Audits can expose information. Balance the need for proof with privacy and operational security.

• Avoid broadcasting proof transactions unless necessary. Each on-chain proof reduces privacy by linking addresses.
• Use watch-only exports when sharing balance information. They are safe and do not reveal private keys.
• Beware of social engineering. Do not respond to unsolicited audit requests.
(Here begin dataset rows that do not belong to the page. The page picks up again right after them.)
(** One check: what it counts, reports and leaves behind. *)
Lemma perform_check now r :
  ∃ s', perform_decay_check now st r =
      Ok (MkDecayRunner s' (running r) (trigger r) (decay_callback r)
            (callback_calls r ++
             if decay_callback r && (negb (bool_decide (condemned_keys now (scheduler r) = [])) ||
                                     negb (bool_decide (condemned_things now (scheduler r) = [])))
             then [(condemned_keys now (scheduler r), condemned_things now (scheduler r))] else [])
            (count_check now (condemned_keys now (scheduler r)) (condemned_things now (scheduler r)) (runner_stats r))
            (start_time r) (worker r)) ∧
    checked now (scheduler r) s'.
Proof using Hst.
  set (s := scheduler r).
  destruct (check_key_decay_spec es st Hst (now / 600) now s) as (s1 & E1 & P1 & P2 & P3 & P4 & P5).
  destruct (check_thing_decay_spec es st Hst now s1) as (s2 & E2 & Q1 & Q2 & Q3 & Q4 & Q5).
  fold (condemned_keys now s) in E1, P5. fold (condemned_things now s1) in E2.
  assert (condemned_things now s1 = condemned_things now s) as Ec by (by apply condemned_things_ext).
  unfold perform_decay_check. fold s. rewrite E1. cbn [mbind outcome_bind]. rewrite E2. cbn [mbind outcome_bind].
  rewrite fold_apply_key_decay, Ec. eexists. split; [reflexivity|].
  destruct (apply_things_same (condemned_things now s) s2) as (A1 & A2 & A3 & A4).
  destruct (fold_apply_thing_decay (condemned_things now s) s2) as [B1 B2].
  destruct (active_entries_ids es st Hst) as [Hid Hnd].
  destruct (available_entries_ids es st Hst) as [Hid' Hnd'].
  split.
  - by rewrite A1, Q1.
  - by rewrite A2, Q2.
  - intros n. rewrite A3, Q3. unfold check_key_decay, get_all_active_nodes in E1. rewrite filter_snd in E1.
    fold (active_entries st) in E1.
    destruct (check_nodes (now / 600) now st (active_entries st).*2 s) as [[ks s0]| |] eqn:E0; cbn in E1; [|done..].
    rewrite <- (check_nodes_tracks _ _ _ _ _ _ _ Hid Hnd E0 n). injection E1 as _ <-. by case_bool_decide.
  - intros c. rewrite A4. unfold check_thing_decay, get_all_available_things in E2. rewrite filter_snd in E2.
    fold (available_entries st) in E2. rewrite (check_things_tracks _ _ _ _ _ _ Hid' Hnd' E2 c).
    destruct (decide (c ∈ (available_entries st).*1)); [|by rewrite P3]. apply track_thing_ext. by rewrite P3.
  - by rewrite B2, Q4.
  - by rewrite B1, Q5, P4.
Qed.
Verify identities, especially if the request concerns a large amount of value.
• Store audit artifacts securely. Even watch-only descriptors should be kept under access control to prevent unwanted correlation.

Common audit scenarios and examples

Scenario: Verifying a hardware wallet transfer

If you moved funds from an exchange (for example, Bitbuy) to a hardware wallet, export the hardware wallet descriptor and compare the deposit transaction id to your exchange withdrawal record. Produce a signed PSBT or small transaction if the exchange requires proof of control for a compliance review.

Scenario: Business treasury audit

Create monthly snapshots from your node, export watch-only descriptors for auditors, and maintain an internal log of treasury policy decisions. When dealing with payroll or vendor payments, keep invoices linked to on-chain transactions to demonstrate legitimate business activity for FINTRAC or CRA reviews.

Maintaining audit hygiene over time

• Schedule periodic audits: quarterly for active users, annually for most holders.
• Keep backups of descriptors and reconciliation reports in geographically separated locations to survive disaster scenarios common in Canada such as floods or fires.
• Review multisig and keyholder roles periodically. Update legal paperwork when trustees, executors, or signers change.
• Stay current with wallet and node software to ensure compatibility with modern address types like Taproot.

Final checklist before finishing your audit

• Exported watch-only descriptor or address list: yes or no?
• On-chain UTXO list reconciled with exchange and wallet statements?
• Control proof created (signed message, PSBT, or small tx) where required?
• Audit package prepared for intended audience without exposing private keys?
• Secure backups of audit artifacts stored safely and redundantly?